Social care

A government with a big majority should have had the political will to do more than just set up another review.

Having seen so many commissions on social care come and go, and so many policy proposals announced and then dropped, the temptation to be cynical about yet another commission is almost overwhelming. You might think that a government with a huge majority and access to all those previous reviews might actually decide to do something rather than set up yet another review.

The issue of the ruinous social care costs that many older people will face is the most familiar. Sir Andrew Dilnot described as a “tragedy” this government’s abandonment of the long fought for implementation of his plan —published all the way back in 2011 —to limit the costs that individuals should face. Until that plan was abandoned I had thought we had the political consensus that Baroness Casey is tasked with seeking. Apparently not.

Around one in seven 65-year-olds can expect to spend more than £100,000 on their social care. That’s because provision is subject to an extremely harsh means-test. If you have assets of more than a paltry £23,250 you are simply not eligible for any support. If that’s the problem, we know the answer. You can limit the total amount that anyone should spend on social care over their life. You can also make the means test less harsh. That is, the state can provide social insurance.

That’s what Dilnot recommended, what the last government, after multiple delays, said they would introduce (but only after the election) and what this lot abandoned. One can quibble over what the lifetime limit on payments should be — the previous government suggested £86,000 — but beyond that the answers are there. The cost would be about 0.25 per cent of national income each year in the longer term, less in the short run. No further commission is needed to opine on this.

Cost is going to be the elephant that stalks this review. Even our current, miserably mean, system involves local authorities paying out some £25 billion of public money. Just maintaining it will mean spending rising more than 3 per cent a year above inflation. It is hard to imagine serious reforms that don’t cost at least as much, on top of this, as the proposals just abandoned on cost grounds. Casey’s biggest challenge is not going to be getting agreement on what needs doing, it’s going to be getting agreement on how to fund it. Yet if history is anything to go by the Treasury will not let her near that crucial question.

These are not the only issues though, and it is true that a broader policy direction is needed. Almost exactly half of the £25 billion goes not on the elderly but on those of working age who need (often intensive and expensive) care. This is where demand and spending has risen most. Despite a growing older population, the number of over-65s receiving state-funded care in England has fallen over the last 15 years as eligibility criteria have been tightened. To receive state-funded care you don’t just need to be poor, you need to be in very serious need. The need threshold for support is just as important as the means test.

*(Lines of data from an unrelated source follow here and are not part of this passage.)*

(** * Events service (src/server/index.ts): request handlers over a document store

    A shallow embedding of the Express handlers of the calendar backend and
    of the store operations they call, followed by the properties of the
    CRUD operations: partial update, required-field validation, identifier
    validation, range listing and the timestamp invariant.

    Conventions of the embedding:
    - a request body is a finite map from field names to JSON values; a
      field the body lacks reads as [undefined] ([None]);
    - a handler is a state-passing computation with exceptions over a
      [world]: the [events] collection, the store's identifier counter, the
      log of the store calls issued, and the number of clock readings taken;
    - the runtime's [new Date(v)], the driver's identifier parser and the
      system clock are parameters of the development: every property holds
      whatever they compute, and the examples instantiate them;
    - the store answers every call (no connection failure is modelled);
      the [catch] branches of the create and update handlers are reached
      when [new Date(date)] throws. *)

From Stdlib Require Import ZArith Floats Ascii String.
From stdpp Require Import gmap strings list fin_maps.

Set Warnings "-register-all".
Local Open Scope Z_scope.

(** ** Request data: JSON values as [express.json()] delivers them *)

Inductive json :=
| JNull
| JBool (b : bool)
| JNum (x : float)
| JStr (s : string)
| JArr (l : list json)
| JObj (l : list (string * json)).

(** A destructured request field is a JSON value or [undefined] ([None]). *)
Abbreviation jsval := (option json).

(** JavaScript truthiness (ToBoolean) of a JSON value: [null], [false],
    [+0], [-0], [NaN] and the empty string are falsy. *)
Definition ToBoolean (v : json) : bool :=
  match v with
  | JNull => false
  | JBool b => b
  | JNum x => negb (PrimFloat.eqb x 0%float || PrimFloat.is_nan x)
  | JStr s => negb (String.eqb s "")
  | JArr _ | JObj _ => true
  end.

(** [undefined] is falsy. *)
Definition truthy (v : jsval) : bool :=
  match v with
  | Some j => ToBoolean j
  | None => false
  end.

(** [v !== undefined] *)
Definition defined (v : jsval) : bool :=
  match v with
  | Some _ => true
  | None => false
  end.

(** [v || dflt] *)
Definition js_or (v : jsval) (dflt : json) : json :=
  match v with
  | Some j => if ToBoolean j then j else dflt
  | None => dflt
  end.

(** Truthiness of a query-string parameter: absent and empty are falsy. *)
Definition truthy_param (p : option string) : bool :=
  match p with
  | Some s => negb (String.eqb s "")
  | None => false
  end.

(** ** Dates *)

(** Whether converting a JSON value to a primitive throws a [TypeError],
    as [new Date(v)] and [Array.prototype.join] convert it. The values of
    a parsed object are never callable, so an own [toString] key hides the
    inherited method and leaves no method that yields a primitive; an
    array is joined, which converts its elements the same way ([null]
    elements are skipped). Primitives are returned as they are. *)
Fixpoint ToPrimitive_throws (v : json) : bool :=
  match v with
  | JObj l => existsb (λ kv, String.eqb (fst kv) "toString") l
  | JArr l => existsb ToPrimitive_throws l
  | JNull | JBool _ | JNum _ | JStr _ => false
  end.

(** Whether [new Date(v)] throws; [new Date(undefined)] does not. *)
Definition Date_throws (v : jsval) : bool :=
  match v with
  | Some j => ToPrimitive_throws j
  | None => false
  end.

(** A JavaScript [Date]: a time value in milliseconds since the epoch, or
    the Invalid Date. *)
Inductive jsdate :=
| InvalidDate
| Date (t : Z).

(** ** Stored documents *)

(** Values of a stored document: the request's JSON values, BSON dates
    (64-bit millisecond counts) and object identifiers (12 bytes, as a
    number). *)
Inductive bson :=
| BJson (v : json)
| BDate (ms : Z)
| BObjectId (o : N).

Abbreviation doc := (gmap string bson).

Then there is the role of local government. Social care is currently arranged and funded through 153 local authorities in England. Adult social care is much the biggest thing these authorities are responsible for, taking up more than 40 per cent of their non-schools budgets, a fraction that has grown rapidly over time as deep cuts have been imposed on other services. But the grants received by local authorities from central government no longer reflect their needs. And the capacity of different local authorities to raise additional revenue via council tax is unrelated to social care needs.

I am afraid, Baroness Casey, that you will not be able to sort out social care without getting deep into the bowels of local government finance. And if the logical conclusion of the government’s stated desire to move to a “national care service” is to take responsibility away from local authorities then that will leave our local government even more enfeebled and leave us with an even more centralised state — directly contradicting a stated desire for more devolution.

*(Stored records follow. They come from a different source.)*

Lemma register_borrower_after_checked now n e p db :
  db_after (register_borrower now n e p db) = db
  \/ violates_unique Borrowers.email e (rows (borrowers db)) = false
     /\ db_after (register_borrower now n e p db)
        = Database
            (books db)
            (insert Borrowers.id
               (fun rowid => Borrowers.Row rowid n e p now) (borrowers db))
            (loans db).
Proof.
  unfold register_borrower, insert_borrower.
  destruct (violates_unique Borrowers.email e (rows (borrowers db)));
    rewrite ?orb_true_r, ?orb_false_r; simpl; auto.
  destruct (is_null n); simpl; auto.
Qed.

Lemma unique_columns_kept (db : database) :
  reachable db ->
  unique_column Books.isbn (books db)
  /\ unique_column Borrowers.email (borrowers db).
Proof.
  intros Hreach. pattern db. revert db Hreach. apply reachable_ind.
  - split; intros r1 r2 [].
  - intros now o db (Hb & Hr). destruct o as [t a i y g|n e p|b r d|l];
      simpl.
    + destruct (add_book_after_checked now t a i y g db) as [->|[Hfree ->]];
        auto.
      simpl. split; [|exact Hr].
      now apply (unique_column_insert Books.id Books.isbn _ i).
    + destruct (register_borrower_after_checked now n e p db)
        as [->|[Hfree ->]]; auto.
      simpl. split; [exact Hb|].
      now apply (unique_column_insert Borrowers.id Borrowers.email _ e).
    + destruct (loan_book_after now b r d db)
        as [->|[[_ ->]|(_ & _ & ->)]]; auto;
        simpl; (split; [|exact Hr]); now apply unique_column_update.
    + destruct (return_book_after now l db) as [->|(l0 & _ & _ & ->)]; auto.
      simpl. split; [|exact Hr]. now apply unique_column_update.
Qed.

(** X4. In every state that the store can reach, no two books share an
    ISBN and no two borrowers share an email, absent values apart:
    neither a later loan nor a return disturbs what the inserts
    checked. *)
Theorem reachable_unique_columns (db : database) :
  reachable db ->
  unique_column Books.isbn (books db)
  /\ unique_column Borrowers.email (borrowers db).
Proof. exact (unique_columns_kept db). Qed.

Then there is the structure of social care provision itself. Local authorities may fund it, but care is overwhelmingly provided privately. The vast majority of care home beds are provided by an independent sector made up of many small providers and a small number of big ones, often owned by private equity. Casey will need to determine whether this provides value for money and whether alternative models are possible. Care homes, by the way, charge you much more if you are paying for yourself than they charge your local authority if you are publicly funded. Not only does the state not support you in your hour of need, you literally end up subsidising the state. Again, I thought we had consensus on remedying this. Also abandoned by this government.

And that is just the start. Employing some 1.5 million people, the social care system is heavily dependent on immigrants to staff it. It won’t work without a coherent workforce strategy, which may well cut across other government priorities.

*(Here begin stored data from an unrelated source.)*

(** * radix-router: a shallow embedding of [src/index.ts] and its properties

    The router keeps one character trie per HTTP method.  Registration
    ([RadixRouter.#register]) validates its arguments and extends the trie of
    the method ([Tree.#buildTree]); lookup ([RadixRouter.lookup]) strips one
    trailing slash, walks the trie ([Tree.#traverseForHandler]) and calls
    either the handler found or the not-found handler.

    Conventions of the embedding.
    - A JavaScript string is a list of characters, so that [slice] and
      [indexOf] are list operations; literals are written as Rocq strings
      and coerced.
    - An object used as a dictionary is a [gmap] of its own properties.  An
      object literal also inherits the members of [Object.prototype]; where
      a key can be the name of one of them the inherited member is written
      out: in the read [this.#treeByMethod[method]] ([readTreeByMethod]) and
      in the assignment [parsedParams[name] = value] ([setProperty]).  The
      maps of a trie are never read with such a name: the root is read with
      one character of the path, only [/] is ever stored there, and below
      the root every key starts with that slash.
    - The source mutates the trie in place; here every operation returns the
      new value of what it mutates, and a call that throws returns the state
      it leaves behind.
    - Loops recurse on a fuel argument and return [None] / [OutOfFuel] when it
      is exhausted; the callers pass a fuel that is proved sufficient
      ([parseParams_is_Some], [Tree_build_Returned], [Tree_traverse_is_Some]). *)

From Stdlib Require Import Ascii.
From Stdlib Require String.
From stdpp Require Import gmap strings list fin_maps.

(** ** Strings *)

Abbreviation JsString := (list ascii).

Coercion String.list_ascii_of_string : string >-> list.

(** [s.slice(start, end)] for non-negative arguments: both are clamped to
    the length and an empty string results when [end <= start]. *)
Definition slice (start end_ : nat) (s : JsString) : JsString :=
  take (end_ - start) (drop start s).

(** First index of [c] in [s], if any. *)
Fixpoint indexOfChar (c : ascii) (s : JsString) : option nat :=
  match s with
  | [] => None
  | x :: s' => if decide (x = c) then Some 0 else S <$> indexOfChar c s'
  end.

As a result of all this, people’s experience is often appalling. Only half of those requesting support receive any. Navigating a hopelessly complex system with inconsistent provision and a hazy line between free healthcare and paid-for social care is a nightmare. Tens of thousands more will suffer this nightmare as yet another commission gets going. Many will have to spend a lifetime’s accumulated assets when they had every right to expect that they had escaped that fate until this government abandoned the changes that would have spared them. Justice delayed will, for them, be justice denied.